[Recorded data]
● ● ● ● ● ● ●
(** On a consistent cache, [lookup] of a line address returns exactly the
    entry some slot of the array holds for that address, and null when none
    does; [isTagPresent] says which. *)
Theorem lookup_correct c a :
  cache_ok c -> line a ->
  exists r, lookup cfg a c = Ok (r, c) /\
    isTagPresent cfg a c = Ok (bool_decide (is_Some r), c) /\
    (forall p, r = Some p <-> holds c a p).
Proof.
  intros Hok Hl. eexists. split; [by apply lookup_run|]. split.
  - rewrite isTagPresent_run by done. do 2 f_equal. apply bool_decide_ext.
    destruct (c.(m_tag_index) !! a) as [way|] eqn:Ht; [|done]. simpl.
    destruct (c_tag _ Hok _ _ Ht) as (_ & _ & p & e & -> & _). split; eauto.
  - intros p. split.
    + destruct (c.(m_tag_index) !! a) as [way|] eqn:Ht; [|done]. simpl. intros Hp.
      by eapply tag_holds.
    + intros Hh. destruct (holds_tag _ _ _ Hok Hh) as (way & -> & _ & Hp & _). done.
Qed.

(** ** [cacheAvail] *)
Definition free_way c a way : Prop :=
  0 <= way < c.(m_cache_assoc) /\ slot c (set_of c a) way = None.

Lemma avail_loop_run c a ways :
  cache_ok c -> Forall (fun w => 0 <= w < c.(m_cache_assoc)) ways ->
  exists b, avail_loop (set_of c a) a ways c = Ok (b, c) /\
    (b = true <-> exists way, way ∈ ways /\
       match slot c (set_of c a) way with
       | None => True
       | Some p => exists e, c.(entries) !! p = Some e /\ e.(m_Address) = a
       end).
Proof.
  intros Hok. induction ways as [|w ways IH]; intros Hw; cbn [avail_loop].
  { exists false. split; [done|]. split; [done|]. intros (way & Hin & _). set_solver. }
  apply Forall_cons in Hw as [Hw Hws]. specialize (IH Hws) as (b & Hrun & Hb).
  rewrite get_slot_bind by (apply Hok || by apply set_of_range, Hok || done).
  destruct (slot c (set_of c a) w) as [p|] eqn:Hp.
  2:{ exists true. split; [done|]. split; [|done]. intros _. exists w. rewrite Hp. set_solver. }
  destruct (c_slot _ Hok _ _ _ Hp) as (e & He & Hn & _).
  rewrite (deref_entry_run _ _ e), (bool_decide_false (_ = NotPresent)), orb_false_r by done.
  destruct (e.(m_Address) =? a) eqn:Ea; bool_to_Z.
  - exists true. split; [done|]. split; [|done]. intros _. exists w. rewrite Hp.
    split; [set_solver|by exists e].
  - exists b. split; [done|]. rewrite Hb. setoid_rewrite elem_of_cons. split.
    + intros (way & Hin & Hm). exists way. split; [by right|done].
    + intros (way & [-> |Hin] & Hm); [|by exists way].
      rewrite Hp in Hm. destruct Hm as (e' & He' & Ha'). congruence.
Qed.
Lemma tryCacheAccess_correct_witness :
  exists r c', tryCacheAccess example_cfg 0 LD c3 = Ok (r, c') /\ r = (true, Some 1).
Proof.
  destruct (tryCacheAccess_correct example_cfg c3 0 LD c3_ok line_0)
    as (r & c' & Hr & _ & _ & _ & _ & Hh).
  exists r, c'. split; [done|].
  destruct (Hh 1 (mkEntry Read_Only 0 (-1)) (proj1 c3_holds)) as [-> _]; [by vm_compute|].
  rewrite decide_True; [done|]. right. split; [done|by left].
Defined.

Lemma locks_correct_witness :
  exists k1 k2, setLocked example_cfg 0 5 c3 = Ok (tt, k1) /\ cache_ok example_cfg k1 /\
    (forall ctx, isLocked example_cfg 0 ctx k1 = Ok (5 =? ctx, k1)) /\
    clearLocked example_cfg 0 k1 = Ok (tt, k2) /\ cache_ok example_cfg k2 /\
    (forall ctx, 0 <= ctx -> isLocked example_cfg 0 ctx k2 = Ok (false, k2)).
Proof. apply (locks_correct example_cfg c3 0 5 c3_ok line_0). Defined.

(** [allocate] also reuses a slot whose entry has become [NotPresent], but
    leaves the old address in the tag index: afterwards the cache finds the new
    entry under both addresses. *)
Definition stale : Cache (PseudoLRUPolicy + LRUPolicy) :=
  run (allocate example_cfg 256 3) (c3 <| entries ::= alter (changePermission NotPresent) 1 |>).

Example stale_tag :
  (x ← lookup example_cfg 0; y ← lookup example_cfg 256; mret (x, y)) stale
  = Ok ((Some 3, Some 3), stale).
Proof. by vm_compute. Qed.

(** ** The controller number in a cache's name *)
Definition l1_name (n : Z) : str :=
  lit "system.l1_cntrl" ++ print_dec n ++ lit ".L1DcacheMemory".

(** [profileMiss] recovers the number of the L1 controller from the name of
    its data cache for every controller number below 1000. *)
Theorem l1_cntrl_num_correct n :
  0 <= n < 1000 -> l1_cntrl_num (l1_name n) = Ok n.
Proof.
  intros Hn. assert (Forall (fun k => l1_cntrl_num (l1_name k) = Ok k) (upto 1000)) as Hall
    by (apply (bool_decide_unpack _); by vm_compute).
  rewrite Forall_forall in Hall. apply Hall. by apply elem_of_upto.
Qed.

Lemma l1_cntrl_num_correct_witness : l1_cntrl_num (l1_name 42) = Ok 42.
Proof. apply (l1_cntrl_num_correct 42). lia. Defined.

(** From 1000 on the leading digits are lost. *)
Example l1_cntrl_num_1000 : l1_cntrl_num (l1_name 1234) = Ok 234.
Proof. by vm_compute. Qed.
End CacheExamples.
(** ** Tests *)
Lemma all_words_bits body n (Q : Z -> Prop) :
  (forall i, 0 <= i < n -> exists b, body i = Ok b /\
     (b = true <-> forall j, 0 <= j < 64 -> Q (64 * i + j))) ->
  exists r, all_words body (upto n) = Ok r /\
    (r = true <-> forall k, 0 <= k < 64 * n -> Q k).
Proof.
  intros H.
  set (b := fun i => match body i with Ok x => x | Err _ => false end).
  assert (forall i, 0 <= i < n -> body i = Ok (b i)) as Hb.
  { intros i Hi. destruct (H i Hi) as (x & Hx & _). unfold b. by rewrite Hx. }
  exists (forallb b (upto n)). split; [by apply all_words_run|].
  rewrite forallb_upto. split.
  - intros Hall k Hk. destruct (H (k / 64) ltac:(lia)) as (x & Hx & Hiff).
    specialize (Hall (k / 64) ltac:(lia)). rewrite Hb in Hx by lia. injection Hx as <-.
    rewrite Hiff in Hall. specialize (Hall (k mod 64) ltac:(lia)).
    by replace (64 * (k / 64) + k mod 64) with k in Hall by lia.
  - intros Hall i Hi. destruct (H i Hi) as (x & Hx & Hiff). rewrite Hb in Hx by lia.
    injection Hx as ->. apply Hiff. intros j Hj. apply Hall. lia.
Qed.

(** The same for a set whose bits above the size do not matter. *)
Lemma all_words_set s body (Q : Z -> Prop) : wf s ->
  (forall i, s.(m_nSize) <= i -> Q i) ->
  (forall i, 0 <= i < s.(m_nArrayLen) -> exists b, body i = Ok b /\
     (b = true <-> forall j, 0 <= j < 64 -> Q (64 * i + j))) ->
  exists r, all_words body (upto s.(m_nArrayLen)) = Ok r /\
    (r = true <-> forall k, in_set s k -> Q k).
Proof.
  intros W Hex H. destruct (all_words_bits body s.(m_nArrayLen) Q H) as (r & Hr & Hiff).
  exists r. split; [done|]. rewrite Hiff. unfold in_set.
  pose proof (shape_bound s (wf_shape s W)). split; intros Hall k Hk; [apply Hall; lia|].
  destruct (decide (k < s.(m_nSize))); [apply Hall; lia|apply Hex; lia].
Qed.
● ● ● ● ● ● ●
### What is needed:
Copy out each line of the data above, exactly, if it lies between the line holding "exists b, avail_loop" and the line holding "apply Forall_cons in", inclusive; copy no other line.

### Expected answer:
  exists b, avail_loop (set_of c a) a ways c = Ok (b, c) /\
    (b = true <-> exists way, way ∈ ways /\
       match slot c (set_of c a) way with
       | None => True
       | Some p => exists e, c.(entries) !! p = Some e /\ e.(m_Address) = a
       end).
Proof.
  intros Hok. induction ways as [|w ways IH]; intros Hw; cbn [avail_loop].
  { exists false. split; [done|]. split; [done|]. intros (way & Hin & _). set_solver. }
  apply Forall_cons in Hw as [Hw Hws]. specialize (IH Hws) as (b & Hrun & Hb).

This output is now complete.